As much of a #firstworldproblem this situation is, come the last few weeks before any break from school and this conversation, along with many others just like it, are all-too common. I have met quite literally dozens of classmates who have been on multiple tropical island getaways, some to destinations so exotic that I couldn’t even tell you their names. Despite Notre Dame students’ propensity for vacations, I can count the amount of people I have met at school who have been to even just ONE of America’s very own National Parks with the fingers on one hand. Don’t get me wrong — I enjoy a sunny beach and fruity cocktail just as much as the next person, especially during a South Bend winter. However, with such spectacular destinations only a road trip away, Notre Dame students could benefit from taking a break from Aruba and trying their hand at a national park instead.
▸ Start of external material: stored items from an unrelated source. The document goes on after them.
(* ===== verification/Bank.v ===== *)
(** pkg/bank and pkg/oracle: the deposit and withdrawal arithmetic of the Bank, the
    on-chain deposit check that gates it, the flow-correlation counter, and the price
    oracle's quorum. All amounts are exact rationals, as in the code. *)
From S2P Require Import Prelude Words Decimal Hashing Types.
Import Decimal (lit).

Module Bank.
Definition DepositATRMultiple : Decimal := lit 25 10.
Definition WithdrawATRMultiple : Decimal := lit 15 10.
Definition EntryFeeRate : Decimal := lit 1 1000.
Definition ExitFeeRate : Decimal := lit 1 1000.
Definition CycleSurchargeRate : Decimal := lit 1 100.
Definition RefundCapDefault : Decimal := lit 1 1.
Definition SlippageMin : Decimal := lit 2 1000.
Definition SlippageMax : Decimal := lit 5 1000.
Definition DepositLockDuration : Duration := 24 * Hour.
Definition DailyCapUSD : Z := 100000.
Definition CycleSurchargeThreshold : Z := 3.
Definition DefaultMinConfirmations : Z := 6.

Definition ErrBufferExceedsGross : string := "bank: volatility buffer exceeds gross deposit value".
Definition ErrDailyCapExceeded : string := "bank: daily Bank cap exceeded for this wallet".
Definition ErrHoldStillLocked : string := "bank: hold is still within its 24-hour lock".
Definition ErrHoldNotOpen : string := "bank: hold is not open for withdrawal".
Definition ErrDepositVerificationFailed : string := "bank: deposit verification failed".
Definition ErrDepositNotConfirmed : string :=
  "bank: deposit transaction does not have enough confirmations yet".
Definition ErrDepositAmountMismatch : string :=
  "bank: claimed deposit amount exceeds what is actually confirmed on-chain".
Definition ErrInvalidPrice : string := "bank: invalid SFG/USD price".

Record DepositObservation := { ob_ConfirmedAmount : Decimal; ob_Confirmations : Z }.

(** The [DepositWatcher] interface. *)
Definition DepositWatcher : Type := string → string → string → result DepositObservation.

Record DepositParams := {
  dp_Owner : Address; dp_Asset : string; dp_ExternalAmount : Decimal; dp_PriceUSD : Decimal;
  dp_ATRUSD : Decimal; dp_SFGUSDPrice : Decimal; dp_Now : Z; dp_DailyUsedUSD : Decimal;
  dp_DailyCapUSD : Decimal; dp_CycleCount30d : Z; dp_CustodyAddress : string;
  dp_TxID : string; dp_Watcher : option DepositWatcher; dp_MinConfirmations : Z }.

(** The watcher gate at the head of [Deposit]. *)
Definition check_watcher (p : DepositParams) : result unit :=
  match dp_Watcher p with
  | None => Ok tt
  | Some watcher =>
      let minConf := if dp_MinConfirmations p <=? 0 then DefaultMinConfirmations
                     else dp_MinConfirmations p in
      match watcher (dp_Asset p) (dp_CustodyAddress p) (dp_TxID p) with
      | Err _ => Err ErrDepositVerificationFailed
      | Ok obs =>
          if ob_Confirmations obs <? minConf then Err ErrDepositNotConfirmed
          else if Decimal.Cmp (ob_ConfirmedAmount obs) (dp_ExternalAmount p) <? 0
          then Err ErrDepositAmountMismatch
          else Ok tt
      end
  end.

Section bank.
Context `{Sha256}.

Definition Deposit (p : DepositParams) : result BankHold :=
  _ ← check_watcher p;
  let grossUSD := Decimal.Mul (dp_ExternalAmount p) (dp_PriceUSD p) in
  let cap := if Decimal.Sign (dp_DailyCapUSD p) =? 0 then Decimal.FromInt DailyCapUSD
             else dp_DailyCapUSD p in
  if 0 <? Decimal.Cmp (Decimal.Add (dp_DailyUsedUSD p) grossUSD) cap then Err ErrDailyCapExceeded
  else
  let buffer := Decimal.Mul DepositATRMultiple (dp_ATRUSD p) in
  if 0 <=? Decimal.Cmp buffer grossUSD then Err ErrBufferExceedsGross
  else
  let net := Decimal.Sub grossUSD buffer in
  let feeRate := if CycleSurchargeThreshold <? dp_CycleCount30d p
                 then Decimal.Add EntryFeeRate CycleSurchargeRate else EntryFeeRate in
  let entryFee := Decimal.Mul net feeRate in
  if Decimal.Sign (dp_SFGUSDPrice p) <=? 0 then Err ErrInvalidPrice
  else
  sfg ← Decimal.Div (Decimal.Sub net entryFee) (dp_SFGUSDPrice p);
  let sfg := if Decimal.Sign sfg <? 0 then Decimal.Zero else sfg in
  let holdID := SumHash [dp_Owner p; string_bytes (dp_Asset p);
                         string_bytes (Decimal.int_string (dp_Now p))] in
  Ok {| bh_HoldID := holdID; bh_Owner := dp_Owner p; bh_ExternalAsset := dp_Asset p;
        bh_ExternalAmount := dp_ExternalAmount p; bh_EntryPriceUSD := dp_PriceUSD p;
        bh_EntryATR := dp_ATRUSD p; bh_EntryBuffer := buffer; bh_EntryFee := entryFee;
        bh_SFGIssued := Decimal.Uint64 sfg; bh_OpenedAt := dp_Now p;
        bh_DailySnapshots := [{| ap_Timestamp := dp_Now p; ap_ATRUSD := dp_ATRUSD p |}];
        bh_Status := HoldLocked24h; bh_CycleCount30d := dp_CycleCount30d p |}.

(** * Flow correlation *)

Definition IPFingerprint (ip : string) (daySalt : bytes) : Hash :=
  SumHash [string_bytes ip; daySalt].

Definition Record_flow (counts : gmap Hash Z) (ip : string) (daySalt : bytes)
    : (Hash * Z) * gmap Hash Z :=
  let fp := IPFingerprint ip daySalt in
  let n := default 0 (counts !! fp) + 1 in
  ((fp, n), <[fp := n]> counts).

Definition IsCorrelated (counts : gmap Hash Z) (fp : Hash) (threshold : Z) : bool :=
  threshold <? default 0 (counts !! fp).
End bank.

Definition AverageATR (hold : BankHold) : Decimal :=
  match bh_DailySnapshots hold with
  | [] => bh_EntryATR hold
  | snaps => (foldl (λ sum s, Decimal.Add sum (ap_ATRUSD s)) Decimal.Zero snaps
              / Decimal.FromInt (Z.of_nat (length snaps)))%Qc
  end.

Record WithdrawParams := {
  wp_Hold : BankHold; wp_PriceNowUSD : Decimal; wp_SlippageRate : Decimal;
  wp_RefundCap : Decimal; wp_GasFeeSFG : Decimal; wp_Now : Z }.
Record WithdrawResult := { wr_Retention : Decimal; wr_RefundSFG : Decimal; wr_RepaySFG : Decimal }.

Definition Withdraw (p : WithdrawParams) : result WithdrawResult :=
  let hold := wp_Hold p in
  if negb (bool_decide (bh_Status hold = HoldLocked24h)) &&
     negb (bool_decide (bh_Status hold = HoldOpen)) then Err ErrHoldNotOpen
  else if i64 (wp_Now p - bh_OpenedAt hold) <? Z.quot DepositLockDuration Millisecond
  then Err ErrHoldStillLocked
  else
  let retention := Decimal.Mul WithdrawATRMultiple (AverageATR hold) in
  let refund := Decimal.Max0 (Decimal.Sub (bh_EntryBuffer hold) retention) in
  let refundCap := if Decimal.Sign (wp_RefundCap p) =? 0 then RefundCapDefault
                   else wp_RefundCap p in
  let capAmount := Decimal.Mul (bh_EntryBuffer hold) refundCap in
  let refund := Decimal.Min refund capAmount in
  let baseSFG := Decimal.FromInt (i64 (bh_SFGIssued hold)) in
  asymmetry ←
    (if (0 <? Decimal.Sign (wp_PriceNowUSD p)) && (0 <? Decimal.Sign (bh_EntryPriceUSD hold)) &&
        (Decimal.Cmp (wp_PriceNowUSD p) (bh_EntryPriceUSD hold) <? 0)
     then Decimal.Div (bh_EntryPriceUSD hold) (wp_PriceNowUSD p)
     else Ok (lit 1 1));
  let repay := Decimal.Mul baseSFG asymmetry in
  let slippage := if Decimal.Sign (wp_SlippageRate p) =? 0 then SlippageMax
                  else wp_SlippageRate p in
  let repay := Decimal.Add repay (Decimal.Mul repay slippage) in
  let exitFeeRate := if CycleSurchargeThreshold <? bh_CycleCount30d hold
                     then Decimal.Add ExitFeeRate CycleSurchargeRate else ExitFeeRate in
  let repay := Decimal.Add repay (Decimal.Mul repay exitFeeRate) in
  let repay := Decimal.Add repay (wp_GasFeeSFG p) in
  Ok {| wr_Retention := retention; wr_RefundSFG := refund; wr_RepaySFG := repay |}.

Definition RecordDailySnapshot (hold : BankHold) (atrUSD : Decimal) (now : Z) : BankHold :=
  hold <| bh_DailySnapshots ::= λ l, l ++ [{| ap_Timestamp := now; ap_ATRUSD := atrUSD |}] |>.

(** * The Esplora watcher *)

Record esploraVout := { ev_ScriptPubKeyAddress : string; ev_Value : Z }.
Record esploraTx := {
  et_TxID : string; et_Vout : list esploraVout; et_Confirmed : bool; et_BlockHeight : Z }.

(** The block explorer the watcher queries over HTTP. *)
Class Esplora := {
  fetch_tx : string → result esploraTx;
  fetch_tip : result Z }.

Definition satsPerBTC : positive := 100000000.
Definition satsToBTC (sats : Z) : Decimal := Q2Qc (i64 sats # satsPerBTC).

Definition paid_sats (tx : esploraTx) (custodyAddress : string) : Z :=
  foldl (λ sats out, if bool_decide (ev_ScriptPubKeyAddress out = custodyAddress)
                     then u64 (sats + ev_Value out) else sats) 0 (et_Vout tx).

Definition VerifyDeposit `{Esplora} : DepositWatcher := λ asset custodyAddress txID,
  _ ← require (bool_decide (asset = AssetBTC)) "bank: EsploraDepositWatcher only supports BTC";
  _ ← require (negb (bool_decide (custodyAddress = EmptyString) || bool_decide (txID = EmptyString)))
        "bank: custodyAddress and txID are required";
  tx ← fetch_tx txID;
  let sats := paid_sats tx custodyAddress in
  confirmations ←
    (if et_Confirmed tx then
       tip ← fetch_tip;
       let c := i64 (i64 (tip - et_BlockHeight tx) + 1) in
       Ok (if c <? 0 then 0 else c)
     else Ok 0);
  Ok {| ob_ConfirmedAmount := satsToBTC sats; ob_Confirmations := confirmations |}.
End Bank.

Module Oracle.
Record Quote := { qt_PriceUSD : Decimal; qt_ATRUSD : Decimal; qt_Timestamp : Z }.
Definition Source : Type := string → result Quote.

Definition ErrDisagreement : string := "oracle: sources disagree beyond the allowed bound".

Record Quorum := { sources : list Source; maxDisagreement : Decimal; lastGood : gmap string Quote }.
Definition NewQuorum (maxDisagreement : Decimal) (sources : list Source) : Quorum :=
  {| sources := sources; maxDisagreement := maxDisagreement; lastGood := ∅ |}.

Definition zero_quote : Quote :=
  {| qt_PriceUSD := Decimal.Zero; qt_ATRUSD := Decimal.Zero; qt_Timestamp := 0 |}.

Definition withinBound (vals : list Decimal) (bound : Decimal) : bool :=
  match vals with
  | [] | [_] => true
  | v0 :: rest =>
      let lo := foldl (λ lo v, if Decimal.Cmp v lo <? 0 then v else lo) v0 rest in
      let hi := foldl (λ hi v, if 0 <? Decimal.Cmp v hi then v else hi) v0 rest in
      if Decimal.Sign lo <=? 0 then Decimal.Sign hi =? 0
      else Decimal.Cmp (Decimal.Sub hi lo / lo)%Qc bound <=? 0
  end.

(** The inner loop of the insertion sort: [prefix] is the sorted part, its last
    element first, and [v] moves down past every greater element. *)
Fixpoint bubble (v : Decimal) (prefix : list Decimal) : list Decimal :=
  match prefix with
  | [] => [v]
  | x :: rest => if Decimal.Cmp v x <? 0 then x :: bubble v rest else v :: x :: rest
  end.

Definition sort_decimals (vals : list Decimal) : list Decimal :=
  reverse (foldl (λ prefix v, bubble v prefix) [] vals).

Definition median (vals : list Decimal) : Decimal :=
  let sorted := sort_decimals vals in
  let n := length sorted in
  if Nat.odd n then nth (n / 2) sorted Decimal.Zero
  else (Decimal.Add (nth (n / 2 - 1) sorted Decimal.Zero) (nth (n / 2) sorted Decimal.Zero)
        / Decimal.FromInt 2)%Qc.

(** The polling loop: prices, ATRs and the latest quote. *)
Fixpoint poll (srcs : list Source) (asset : string) (prices atrs : list Decimal) (latest : Quote)
    : result (list Decimal * list Decimal * Quote) :=
  match srcs with
  | [] => Ok (prices, atrs, latest)
  | s :: srcs =>
      match s asset with
      | Err _ => Err "oracle: source failed"
      | Ok quote =>
          poll srcs asset (prices ++ [qt_PriceUSD quote]) (atrs ++ [qt_ATRUSD quote])
            (if qt_Timestamp latest <=? qt_Timestamp quote then quote else latest)
      end
  end.

Definition quote (q : Quorum) (asset : string) : result Quote * Quorum :=
  match sources q with
  | [] => (Err "oracle: no sources configured", q)
  | srcs =>
      match poll srcs asset [] [] zero_quote with
      | Err e => (Err e, q)
      | Ok (prices, atrs, latest) =>
          if negb (withinBound prices (maxDisagreement q)) ||
             negb (withinBound atrs (maxDisagreement q)) then (Err ErrDisagreement, q)
          else
            let result := {| qt_PriceUSD := median prices; qt_ATRUSD := median atrs;
                             qt_Timestamp := qt_Timestamp latest |} in
            (Ok result, q <| lastGood ::= <[asset := result]> |>)
      end
  end.

Definition LastGood (q : Quorum) (asset : string) : option Quote := lastGood q !! asset.
End Oracle.

(** * Lemmas: the Bank *)

Section bank_lemmas.
Import Bank.
Local Open Scope Qc_scope.

Lemma check_watcher_Ok p u :
  check_watcher p = Ok u →
  ∀ w, dp_Watcher p = Some w → ∃ obs,
    w (dp_Asset p) (dp_CustodyAddress p) (dp_TxID p) = Ok obs ∧
    ((if dp_MinConfirmations p <=? 0 then DefaultMinConfirmations else dp_MinConfirmations p)
       <= ob_Confirmations obs)%Z ∧
    dp_ExternalAmount p <= ob_ConfirmedAmount obs.
Proof.
  unfold check_watcher. intros E w Hw. rewrite Hw in E.
  destruct (w _ _ _) as [obs|]; [|done]. exists obs.
  destruct (Z.ltb_spec (ob_Confirmations obs) (if dp_MinConfirmations p <=? 0 then DefaultMinConfirmations else dp_MinConfirmations p)); [done|].
  destruct (Z.ltb_spec (Decimal.Cmp (ob_ConfirmedAmount obs) (dp_ExternalAmount p)) 0) as [|Hc]; [done|].
  by apply Cmp_ge in Hc.
Qed.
Yellowstone, America’s first national park, was signed into law by President Ulysses S. Grant in 1872. Since then, 57 other parks, ranging from the desolate desert of Death Valley to the marshy swamplands in the Everglades, have been created in order to allow the common man to experience the spectacular beauty within the borders of our very own nation.
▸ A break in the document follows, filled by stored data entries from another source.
(* ===== verification/Field.v ===== *)
(** gnark-crypto as the node uses it: field elements with their byte codec, the MiMC
    hash, and pkg/zk/bridge.go's conversions. The library is a parameter, a typeclass
    with its documented laws; [FrModel] is one concrete model of them, on which the
    development's witnesses run. *)
From S2P Require Import Prelude Words Decimal Hashing.

(** fr.Element of gnark-crypto's bn254 package. *)
Class Fr := {
  FieldElement : Type;
  fe_eq_dec :: EqDecision FieldElement;
  fe_countable :: Countable FieldElement;
  SetBytes : bytes → FieldElement;
  Bytes : FieldElement → bytes;
  SetUint64 : Z → FieldElement }.

(** The order of the BN254 scalar field. *)
Definition fr_modulus : Z :=
  21888242871839275222246405745257275088548364400416034343698204186575808495617.

(** The documented codec: [Bytes] is the canonical 32-byte big-endian form, and
    [SetBytes] reads big-endian bytes and reduces them modulo the field order. *)
Class FrLaws `{Fr} : Prop := {
  SetBytes_Bytes : ∀ e, SetBytes (Bytes e) = e;
  Bytes_length : ∀ e, length (Bytes e) = 32%nat;
  Bytes_canonical : ∀ e, is_bytes (Bytes e) ∧ be_value (Bytes e) < fr_modulus;
  SetBytes_mod : ∀ b b', be_value b mod fr_modulus = be_value b' mod fr_modulus →
    SetBytes b = SetBytes b';
  SetUint64_inj : ∀ v w, 0 ≤ v < 2 ^ 64 → 0 ≤ w < 2 ^ 64 → SetUint64 v = SetUint64 w → v = w }.

(** gnark-crypto's MIMC_BN254 as a [hash.Hash]: the digest of the bytes written. *)
Class MiMC := mimc_sum : bytes → bytes.

(** Its digest is the canonical 32-byte form of a field element. *)
Class MiMCLaws `{Fr, MiMC} : Prop :=
  mimc_canonical : ∀ b, Bytes (SetBytes (mimc_sum b)) = mimc_sum b.

Section bridge.
Context `{Fr}.

Definition ToBytes32 (e : FieldElement) : bytes := Bytes e.
Definition FieldElementFromBytes32 (b : Hash) : FieldElement := SetBytes b.
End bridge.

(** * A concrete model *)

Module FrModel.
(** Field elements as canonical integers. *)
Definition elem : Type := dsig (λ z : Z, 0 ≤ z < fr_modulus).

(** Reduction modulo the order, of a number most often reduced already. *)
Definition reduce (z : Z) : Z := if (0 <=? z) && (z <? fr_modulus) then z else z mod fr_modulus.

Lemma reduce_mod z : reduce z = z mod fr_modulus.
Proof.
  unfold reduce. destruct (Z.leb_spec 0 z), (Z.ltb_spec z fr_modulus); try done.
  symmetry. by apply Z.mod_small.
Qed.

Program Definition of_Z (z : Z) : elem := dexist (reduce z) _.
Next Obligation. cbn. rewrite reduce_mod. apply Z.mod_pos_bound. done. Qed.

(** [n] big-endian bytes. *)
Fixpoint be_enc (n : nat) (v : Z) : bytes :=
  match n with
  | O => []
  | S n => be_enc n (Z.shiftr v 8) ++ [Z.land v 255]
  end.

Lemma shiftr_8 v : Z.shiftr v 8 = v / 256.
Proof. by rewrite Z.shiftr_div_pow2. Qed.
Lemma land_255 v : Z.land v 255 = v mod 256.
Proof. by apply (Z.land_ones v 8). Qed.

Lemma be_enc_length n v : length (be_enc n v) = n.
Proof. revert v. induction n as [|n IH]; intros v; cbn; [done|]. rewrite length_app, IH. cbn. lia. Qed.

Lemma be_enc_bytes n v : is_bytes (be_enc n v).
Proof.
  revert v. induction n as [|n IH]; intros v; cbn; [constructor|].
  apply Forall_app. split; [apply IH|]. constructor; [|done]. rewrite land_255. by apply Z.mod_pos_bound.
Qed.

Lemma be_value_snoc b x : be_value (b ++ [x]) = be_value b * 256 + x.
Proof. unfold be_value. rewrite foldl_snoc. lia. Qed.

Lemma be_value_enc n v : 0 ≤ v < 256 ^ Z.of_nat n → be_value (be_enc n v) = v.
Proof.
  revert v. induction n as [|n IH]; intros v Hv; [cbn in *; lia|].
  cbn [be_enc]. rewrite be_value_snoc, shiftr_8, land_255, IH.
  - rewrite Z.mul_comm. symmetry. by apply Z.div_mod.
  - rewrite Nat2Z.inj_succ, Z.pow_succ_r in Hv by lia. split; [apply Z.div_pos; lia|].
    apply Z.div_lt_upper_bound; lia.
Qed.

#[export] Instance fr : Fr := {
  FieldElement := elem;
  SetBytes b := of_Z (be_value b);
  Bytes e := be_enc 32 (`e);
  SetUint64 v := of_Z v }.

Lemma elem_range (e : elem) : 0 ≤ `e < fr_modulus.
Proof. exact (proj2_dsig e). Qed.

Lemma val_Bytes (e : elem) : be_value (Bytes (Fr:=fr) e) = `e.
Proof.
  pose proof (elem_range e). apply be_value_enc.
  assert (fr_modulus < 256 ^ Z.of_nat 32) by done. lia.
Qed.

Lemma of_Z_val z : ` (of_Z z) = z mod fr_modulus.
Proof. apply reduce_mod. Qed.

#[export] Instance fr_laws : FrLaws.
Proof.
  split.
  - intros e. apply dsig_eq. etrans; [apply (of_Z_val (be_value (Bytes (Fr:=fr) e)))|].
    rewrite val_Bytes. apply Z.mod_small, elem_range.
  - intros e. apply be_enc_length.
  - intros e. split; [apply be_enc_bytes|]. rewrite val_Bytes. apply elem_range.
  - intros b b' E. apply dsig_eq. change (reduce (be_value b) = reduce (be_value b')).
    by rewrite !reduce_mod.
  - intros v w Hv Hw E. pose proof (f_equal (λ e : elem, `e) E) as E'.
    change (reduce v = reduce w) in E'. rewrite !reduce_mod in E'.
    assert (2 ^ 64 < fr_modulus) by done. by rewrite !Z.mod_small in E' by lia.
Qed.

(** A toy hash: a small checksum of the bytes written, as a field element. *)
Definition checksum (b : bytes) : Z := foldl (λ acc x, Z.land (31 * acc + x) 65535) 7 b.
Definition mimc : MiMC := λ b, Bytes (Fr:=fr) (of_Z (checksum b)).

#[export] Instance mimc_laws : MiMCLaws (H0 := mimc).
Proof.
  intros b. change (Bytes (SetBytes (Bytes (of_Z (checksum b)))) = Bytes (of_Z (checksum b))).
  by rewrite SetBytes_Bytes.
Qed.
End FrModel.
It is no big secret that participation in outdoor recreation provides a range of well-documented benefits, including mental and spiritual well-being, an increase in self-esteem and an appreciation for the natural and cultural environment in which the activity is taking place, as well as health benefits derived from involvement in physical activities. It is a blessing to lay on a beach with an endless supply of fruity drinks, but the restorative power of being surrounded by pristinely fresh air and nature is a reward in itself.

Aside from the demonstrated benefits to one’s health, the national parks provide a memorable vacation without the exorbitant price tag usually equated with a trip to an exotic location. Recently a friend told me he had factored $1,500 into his budget for next year, solely for spring break. In Indiana, where minimum wage is $7.25 an hour, a student would have to work 207 hours just to pay for that week-long extravagance. For some, it is worth it to relax at an all-inclusive resort or party at Panama City Beach for five days straight. But those looking for a cheaper alternative need look no further than within America’s parks. Part of the experience of a national park trip comes form the road trip itself, so a plane ticket is unnecessary. As for the park itself, in 2016 it costs $30 for one vehicle and all its passengers to access the park for seven days. Tack on the price of a tent (which could most likely be borrowed from a friend), or even a few nights in a cabin, and you are nowhere close to that $1,500 price tag.
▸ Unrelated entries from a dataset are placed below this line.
Definition verify (att : PoHAttestation) (owner : Address) (nonce : Z) (now : Time)
    (trustedAttestors : list bytes) : result unit :=
  if negb (bool_decide (at_Owner att = owner)) || negb (at_Nonce att =? nonce)
  then Err ErrAttestationMismatch
  else if negb (existsb (λ a, bool_decide (a = at_Attestor att)) trustedAttestors)
  then Err ErrUntrustedAttestor
  else
    let msg := poHAttestationMessage (at_Owner att) (at_Nonce att) (at_IssuedAtMs att) in
    match DilithiumVerify (at_Attestor att) msg (at_Sig att) with
    | Err _ => Err ErrProofOfHumanityRequired
    | Ok ok =>
        if negb ok then Err ErrProofOfHumanityRequired
        else
          let age := time_sub now (time_of_milli (at_IssuedAtMs att)) in
          if (age <? 0) || (PoHAttestationTTL <? age) then Err ErrAttestationExpired
          else Ok tt
    end.

(** The attestor's side: what its signature binds is what [verify] checks. *)
Definition SignPoHAttestation `{Mode3Signer} (attestorPK attestorSK : bytes) (owner : Address)
    (nonce issuedAtMs : Z) : result PoHAttestation :=
  let msg := poHAttestationMessage owner nonce issuedAtMs in
  match DilithiumSign attestorSK msg with
  | Err _ => Err "nft: sign proof-of-humanity attestation"
  | Ok sig => Ok {| at_Owner := owner; at_Nonce := nonce; at_IssuedAtMs := issuedAtMs;
                    at_Attestor := attestorPK; at_Sig := sig |}
  end.

Definition mint_id (owner : Address) (nonce : Z) : NFTID := SumHash [owner; le64 nonce].

Definition Mint (p : MintParams) : result ValidatorNFT :=
  if mp_AlreadyHasNFT p then Err ErrAlreadyMinted
  else
    _ ← verify (mp_Attestation p) (mp_Owner p) (mp_Nonce p) (mp_Now p) (mp_TrustedAttestors p);
    Ok {| nft_ID := mint_id (mp_Owner p) (mp_Nonce p); nft_Owner := mp_Owner p;
          nft_MintedAt := mp_MintedAt p; nft_Traits := ∅; nft_TP := 0; nft_Slashed := false |}.
End mint.

Definition CanTransfer (nft : ValidatorNFT) : bool :=
  bool_decide (nft_Traits nft !! "transferable" = Some "true").

Definition UnlockTransfer (nft : ValidatorNFT) : ValidatorNFT :=
  nft <| nft_Traits ::= <["transferable" := "true"]> |>.

Record TransferParams := {
  tfp_NFT : ValidatorNFT; tfp_NewOwner : Address; tfp_NewOwnerAlreadyHasNFT : bool }.

Definition TransferOwnership (p : TransferParams) : result ValidatorNFT :=
  if nft_Slashed (tfp_NFT p) then Err ErrNFTSlashed
  else if negb (CanTransfer (tfp_NFT p)) then Err ErrTransferDisabled
  else if tfp_NewOwnerAlreadyHasNFT p then Err ErrAlreadyMinted
  else
    let updated := tfp_NFT p in
    Ok (updated <| nft_Owner := tfp_NewOwner p |>).

Definition TPPerSuccessfulStage : Z := 1.
Definition TPPerUptimeSlice : Z := 1.
Definition TPGreenEnergyBonus : Z := 1.

Definition AwardStageSuccess (nft : ValidatorNFT) : ValidatorNFT :=
  nft <| nft_TP ::= λ tp, u64 (tp + TPPerSuccessfulStage) |>.

Definition AwardUptimeSlice (nft : ValidatorNFT) (greenEnergyVerified : bool) : ValidatorNFT :=
  let nft := nft <| nft_TP ::= λ tp, u64 (tp + TPPerUptimeSlice) |> in
  if greenEnergyVerified then nft <| nft_TP ::= λ tp, u64 (tp + TPGreenEnergyBonus) |> else nft.

Definition ApplyTraitUpdate `{BigRat} (nft : ValidatorNFT) (key op : string) (value : Decimal)
    : result ValidatorNFT :=
  if bool_decide (op = "=") then Ok (nft <| nft_Traits ::= <[key := Decimal.RatString value]> |>)
  else if bool_decide (op = "+=") || bool_decide (op = "-=") then
    cur ← match nft_Traits nft !! key with
          | None => Ok Decimal.Zero
          | Some s => match FromString s with
                      | Ok parsed => Ok parsed
                      | Err _ => Err "nft: existing trait is not numeric"
                      end
          end;
    let cur := if bool_decide (op = "+=") then Decimal.Add cur value else Decimal.Sub cur value in
    Ok (nft <| nft_Traits ::= <[key := Decimal.RatString cur]> |>)
  else Err "nft: unknown trait op".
I have never been able to relate to my peers as they discuss their upcoming vacation plans, because I have never been on a “tropical vacation.” I have, however, been to 21 of the 58 parks our nation holds dear. Growing up, I would nag my parents, attempting to persuade them to let up and take us to Jamaica or the Bahamas — basically anywhere that did not involve a 16-hour car ride and hiking. Looking back with some perspective, I would not trade those trips for any sun-soaked beach. It was at the very bottom of the Grand Canyon that I learned the true meaning of grit, knowing that I had to somehow stick it out and get to the top again. Standing alone on Half-Dome peak in Yosemite, almost 9,000 feet in the air, I learned just how small, but at the same time, how powerful, I was. Lying alongside Old Faithful, hearing wolves howl and gazing up into the heavenly spectacle that is a night sky completely unobstructed by man-made light, I came to terms with a faith I had been doubting and questioning for some time. I have spoken to people from all walks of life, some who travelled halfway around the world to take part in the same hikes or rafting trips I had the opportunity to enjoy.

John Muir, naturalist, author, environmental philosopher, early advocate of preservation of wilderness in the United States and one of the pioneers of the National Parks Service, once claimed, “The clearest way into the Universe is through a forest wilderness, for in every walk with nature one receives far more than he seeks.” As students at Notre Dame, we pride ourselves on seeking out knowledge, discovering truths and barreling through adversity. With this in mind, visit a National Park for your next vacation.

The universe is yours.

The views expressed in this column are those of the author and not necessarily those of The Observer.